» ABOUT THIS TASK
Look over the entries that follow and work out how many lines contain "left". State the number only.

━━━━

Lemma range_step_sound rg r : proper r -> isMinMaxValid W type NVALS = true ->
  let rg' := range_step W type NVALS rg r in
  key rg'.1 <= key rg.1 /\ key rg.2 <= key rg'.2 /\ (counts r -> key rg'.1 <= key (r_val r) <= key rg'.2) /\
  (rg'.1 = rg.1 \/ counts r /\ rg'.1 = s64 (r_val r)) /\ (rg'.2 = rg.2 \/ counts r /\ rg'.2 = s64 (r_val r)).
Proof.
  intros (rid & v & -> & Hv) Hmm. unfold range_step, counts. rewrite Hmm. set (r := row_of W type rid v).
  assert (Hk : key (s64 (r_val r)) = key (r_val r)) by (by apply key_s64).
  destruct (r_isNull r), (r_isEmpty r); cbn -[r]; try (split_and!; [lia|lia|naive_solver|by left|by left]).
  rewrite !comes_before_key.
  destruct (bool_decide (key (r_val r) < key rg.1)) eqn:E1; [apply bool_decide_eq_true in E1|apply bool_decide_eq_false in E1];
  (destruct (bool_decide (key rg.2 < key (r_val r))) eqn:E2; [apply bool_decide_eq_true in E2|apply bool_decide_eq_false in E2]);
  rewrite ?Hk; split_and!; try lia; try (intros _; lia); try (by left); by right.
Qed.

━━━━

» SOLVED PROBLEM
2